Persetujuan dalam Pernikahan: Tinjauan Hukum Indonesia dan Islam

Ilustrasi orang yang sedang melangsungkan pernikahan (Freepik.com - almuhtada.org)

Almuhtada.org – Pernikahan adalah ikatan resmi antara seorang pria dan wanita untuk hidup bersama sebagai suami istri dengan tujuan membangun keluarga yang bahagia dan langgeng sesuai ajaran agama. Dalam hukum Indonesia, pernikahan hanya dianggap sah jika kedua calon mempelai sepakat untuk menikah. Hal ini diatur dalam Undang-Undang Nomor 1 Tahun 1974 tentang Perkawinan dan Peraturan Pemerintah Nomor 9 Tahun 1975 sebagai aturan pelaksananya.

Pasal 6 ayat (1) UU Perkawinan menyatakan bahwa, “Pernikahan harus dilakukan atas dasar persetujuan kedua calon mempelai.” Artinya, tidak boleh ada paksaan dari pihak manapun, baik dari keluarga maupun orang lain. Jika salah satu pihak tidak setuju, maka pernikahan tersebut tidak sah menurut hukum.

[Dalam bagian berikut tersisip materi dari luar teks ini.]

Lemma load_script_runs c now ks t M :
  is_u64 c → 0 ≤ now ≤ EXACT_MAX → mirrors p ks M → ∃ ks',
    runs (load_script (key c) zkey (show_u64 c) (show_u64 now)) ks t
      (eq (VArray match live M now c with
                  | Some e => [VInt (version e); VInt (expires_at_ms e); VBulk (payload_of (record e))]
                  | None => []
                  end)) ks' ∧
    mirrors p ks' (prune now c M).
Proof.
  intros Hc Hn HM. pose proof (runs_session_exists c ks t M Hc HM) as Hex. unfold load_script. rewrite tonumber_exact by done.
  destruct (M c) as [[e d]|] eqn:He.
  - pose proof (runs_session_expires c ks M e d t Hc HM He) as Hx. pose proof (runs_session_version c ks M e d t Hc HM He) as Hv.
    pose proof (runs_session_data c ks M e d t Hc HM He) as Hd. destruct (session_exact c ks M e d t Hc HM He) as [Hve Hxe].
    unfold live, prune. unfold live. rewrite He. cbn. destruct (now <? expires_at_ms e) eqn:Hl; zprop.
    + exists ks. split; [|done]. run_let ltac:(exact Hex). run_let ltac:(exact Hx). run_let ltac:(apply runs_number_le).
      zdec. run_let ltac:(exact Hv). run_let ltac:(exact Hd). apply runs_ret. cbn. by rewrite !reply_integer_exact by lia.
    + exists (dropped p c ks). split; [|by apply mirrors_dropped]. run_let ltac:(exact Hex). run_let ltac:(exact Hx).
      run_let ltac:(apply runs_number_le). zdec. run_let ltac:(by eapply runs_drop). by apply runs_ret.
  - exists ks. split; [|eapply mirrors_ext, HM; by apply prune_absent]. unfold live. rewrite He. cbn.
    run_let ltac:(exact Hex). by apply runs_ret.
Qed.

(** A write that the numbers of Lua and of the server can carry. *)
Definition writable (e : Entry) (ttl t : Z) : Prop :=
  0 ≤ version e ≤ EXACT_MAX ∧ 0 ≤ expires_at_ms e ≤ EXACT_MAX ∧ 0 ≤ ttl ≤ EXACT_MAX ∧ t + ttl ≤ I64_MAX.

Persetujuan ini juga penting karena pernikahan dipandang sebagai bentuk perjanjian. Dalam hukum perjanjian, sebuah kesepakatan baru sah jika kedua belah pihak benar-benar setuju. Maka dari itu, bila hanya satu pihak yang setuju atau terjadi tekanan, pernikahan tidak memiliki kekuatan hukum.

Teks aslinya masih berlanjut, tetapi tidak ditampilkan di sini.